Au delà de l’importance indéniable de cette scène, et même de sa forte puissance poétique (donner la parole à une ombre avant d’entendre la lune qui la porte sur le mur) et symbolique (un personnage incarnant l’union de deux autres), je suis assez surpris de la didascalie introductive. En effet elle prouve tout à fait que Claudel n’est pas aussi réactionnaire qu’il paraît et que sa vision du théâtre peut-être tout à fait novatrice, puisque les techniques de projection et tout ce qui peut s’approcher du cinéma repousseraient sûrement un conservateur du plateau en 1929. Cependant est-ce cohérent avec la direction induite par le préface ? Je ne suis pas sûr que l’on puisse combiner tout à fait une technique de projection forcément élaborée et nécessitant une certaine mise en place avec un « air provisoire, en marche, bâclé, incohérent, improvisé dans l’enthousiasme ». Je ne dis pas qu’en l’honneur de cette préface il s’agirait obligatoirement de réduire le dispositif à néant, mais je pense qu’un écran et un projecteur peuvent difficilement avoir l’air « improvisés ». Cependant dans la mise en scène de Vitez à la scène XI de la deuxième journée, Robin Renucci et Didier Sandre, respectivement Camille et Rodrigue dans la salle de torture de la forteresse de Mogador prennent conscience aux yeux du spectateur de l’ombre de leurs silhouettes, portée le projecteur d’avant scène sur le mur de fond de la scène et jouent avec, ce qui participe d’une certaine façon à la distanciation mise en place dans le spectacle (puisque ce jeu nécessite l’effondrement de l’illusion théâtrale, les acteurs jouant avec des éléments que les conventions théâtrale classiques veulent invisibles du point de vue des personnages) et permet un jeu d’ombre « improvisé » : les acteurs semblent effectivement inventer le procédé une fois sur scène en réalisant la présence de l’ombre, comme si le travail était en constante création (alors même que ce travail de jeu d’ombre nécessite sûrement une longue préparation et coordination, mais elle est moins visible qu’un écran et un projecteur). Mais à l’exception de cette solution qui ne respecte qu’à moitié les directives de Claudel puisque les acteurs doivent être aussi à la vue du public, pas seulement l’ombre, il me semble compliquer de trouver une solution « improvisée » permettant de prendre au pied de la lettre l’idée d’ombre.

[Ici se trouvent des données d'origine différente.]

(* ===== verification/TimeEntries.v ===== *)
(** * Time entries and parts: services/timeEntryService.ts

    One definition per call of services/timeEntryService.ts that writes, and the
    timesheet. A call is one transaction of the request; [updateTimeEntry] is cut
    between its read and its write. Instants are milliseconds; a request's numbers
    are rationals, stored with two digits. Row-level security is that of the tables:
    time entries by partner, parts by organization. Audit records, the list and
    export queries are left out. *)

From stdpp Require Import base gmap strings list option sorting.
From Stdlib Require Import ZArith QArith.
From S2P Require Import Prelude Json Tenant Money BillingStore Invoices.
From S2P Require Import DeskStore Tickets.

Open Scope Z_scope.

Inductive TimeEntryServiceErrorCode : Type :=
| TE_TICKET_NOT_FOUND | TE_TICKET_WRONG_PARTNER | TE_TICKET_ORG_DENIED | TE_ENTRY_NOT_FOUND | TE_PART_NOT_FOUND
| TE_NOT_OWN_ENTRY | TE_ADMIN_REQUIRED | TE_APPROVED_IMMUTABLE | TE_NO_RUNNING_TIMER | TE_ENTRY_RUNNING
| TE_PARTNER_UNRESOLVABLE | TE_INVALID_RANGE | TE_DUPLICATE_ID | TE_POLICY_VIOLATION | TE_INVALID_UUID.
#[export] Instance TimeEntryServiceErrorCode_eq : EqDecision TimeEntryServiceErrorCode.
Proof. solve_decision. Defined.

Abbreviation timed A := (result TimeEntryServiceErrorCode A).

Record TimeEntryActor : Type := {
  ta_userId : string;
  ta_name : option string;
  ta_partnerId : option string;
  ta_manageAll : bool;
  ta_accessibleOrgIds : option (list string);
}.

(** What a call reads from outside: the context of its transaction, the clock at each
    reading, the random id of a new row, and the directory. *)
Record TimeEnv : Type := {
  tv_ctx : DbAccessContext;
  tv_clock : nat -> Z;
  tv_newId : string;
  tv_dir : DeskDir;
}.

Definition sees_time (env : TimeEnv) (r : TimeRow) : bool := breeze_has_partner_access (tv_ctx env) (Some (tr_partnerId r)).
Definition sees_part (env : TimeEnv) (r : PartRow) : bool := breeze_has_org_access (tv_ctx env) (Some (tp_orgId (pr_part r))).

Definition tr_running (r : TimeRow) : bool := bool_decide (te_endedAt (tr_entry r) = None).

(** ** Links to tickets *)

(** Whole minutes, rounded down. *)
Definition computeDurationMinutes (startedAt endedAt : Z) : Z := (endedAt - startedAt) / 60000.

Definition toRate (rate : option Q) : option Decimal := toFixed 2 <$> rate.

Definition getTicketForTimeTracking (ticketId : string) (s : DeskStore) : timed Ticket :=
  match dk_tickets s !! ticketId with Some t => Ok t | None => Err TE_TICKET_NOT_FOUND end.

Definition resolveTicketPartner (dir : DeskDir) (t : Ticket) : option string :=
  if truthy (th_partnerId (tk_head t)) then th_partnerId (tk_head t) else or_partnerId <$> dd_orgs dir (tk_orgId t).

Record TicketLink : Type := {
  lk_orgId : string;
  lk_partnerId : string;
  lk_defaultBillable : bool;
  lk_defaultHourlyRate : option Decimal;
}.

Definition resolveTicketLink (env : TimeEnv) (ticketId : string) (actor : TimeEntryActor) (s : DeskStore) : timed TicketLink :=
  let! t := getTicketForTimeTracking ticketId s in
  let partner := resolveTicketPartner (tv_dir env) t in
  let! _ := check (truthy partner) TE_PARTNER_UNRESOLVABLE in
  let partnerId := default EmptyString partner in
  let! _ := check (negb (truthy (ta_partnerId actor)) || bool_decide (Some partnerId = ta_partnerId actor)) TE_TICKET_WRONG_PARTNER in
  let! _ := check (match ta_accessibleOrgIds actor with None => true | Some l => bool_decide (tk_orgId t ∈ l) end)
              TE_TICKET_ORG_DENIED in
  let org := getOrgBillingDefaults (tv_dir env) (tk_orgId t) in
  let category := if truthy (tf_categoryId (tk_fields t)) then tf_categoryId (tk_fields t) ≫= dd_categories (tv_dir env) else None in
  Ok {| lk_orgId := tk_orgId t; lk_partnerId := partnerId;
        lk_defaultBillable := default false (orElse (org ≫= bd_billable) (cg_defaultBillable <$> category));
        lk_defaultHourlyRate := orElse (org ≫= bd_hourlyRate) (category ≫= cg_defaultHourlyRate) |}.

(** The link of a new entry: partner, organization and defaults. *)
Definition entryLink (env : TimeEnv) (ticketId : option string) (actor : TimeEntryActor) (s : DeskStore)
  : timed (option TicketLink) :=
  match ticketId with
  | Some id => if truthy ticketId then (let! l := resolveTicketLink env id actor s in Ok (Some l)) else Ok None
  | None => Ok None
  end.

Definition link_partner (actor : TimeEntryActor) (l : option TicketLink) : option string :=
  match l with Some k => Some (lk_partnerId k) | None => ta_partnerId actor end.

(** ** The feed *)

Definition fmtMinutes (minutes : option Z) : string :=
  let m := Z.max 0 (default 0 minutes) in
  let h := m / 60 in
  let rest := m mod 60 in
  if h =? 0 then (dec rest ++ "m")%string
  else if rest =? 0 then (dec h ++ "h")%string else (dec h ++ "h " ++ dec rest ++ "m")%string.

(Certains critiques pensent que l’ombre Double doit beaucoup au personnage du « revenant » ( celui qui revient) dans le théâtre Nô », le fantôme du passé qui à l’heure de la séparation définitive des amants charnels atteste de leur liaison et du sacrifice qu’il sont fait pour atteindre l’absolu.)

 

Pour ma part, si j’avais à mettre en scène L’ombre double, je pense qu’à l’instar de Vitez je me passerai de la didascalie de Claudel en raison de la contradiction mise en lumière ci dessus, notamment parce que je tiens particulièrement à l’idée du « improvisé dans l’enthousiasme ». Par contre là où je m’approcherai plus de Claudel que de Vitez, c’est sur la question de l’étreinte. Je pense qu’il est nécessaire de montrer, dans cette scène comme dans l’ensemble du Soulier que c’est une pièce qui transpire la dualité. Sans nécessairement que les deux acteur.ice.s soient celleux qui jouent Rodrigue et Prouhèze, je pense que l’union de deux corps peut être à la fois cohérente et très belle à mettre en image dans l’ombre double. Il serait pertinent par exemple de faire appel à un chorégraphe qui pourrait travailler avec les deux acteurs sur le thème de l’union et de la séparation. Sans avoir notion de si cela est possible, n’étant pas costumier, j’imagine par exemple un costume (ou un accessoire par dessus des justaucorps noirs) qui permettrait d’habiller les deux comédiens/danseurs en une seul pièce de tissu, quelque chose de suffisamment ample et léger afin de souligner les mouvements de danse en flottant un peu et sans les entraver. Je  pense aussi qu’il faudrait découper le texte afin que chacun puisse en dire une partie, mais de la façon la moins linéaire et orthodoxe possible, sans respecter ni les versets, ni le sens, ni la syntaxe, afin que la parole n’ait de sens que si les deux acteur.ice.s sont écouté.e.s comme une seule voix. Il faudrait donc aussi effectuer un travail vocal important au niveau des enchaînements entre les deux paroles, peut être penser à faire se chevaucher les voix pour qu’il n’y ait aucunes rupture et que l’ombre soit jusqu’à la voix la fonte de deux entités en une seule. ( Très intéressant.)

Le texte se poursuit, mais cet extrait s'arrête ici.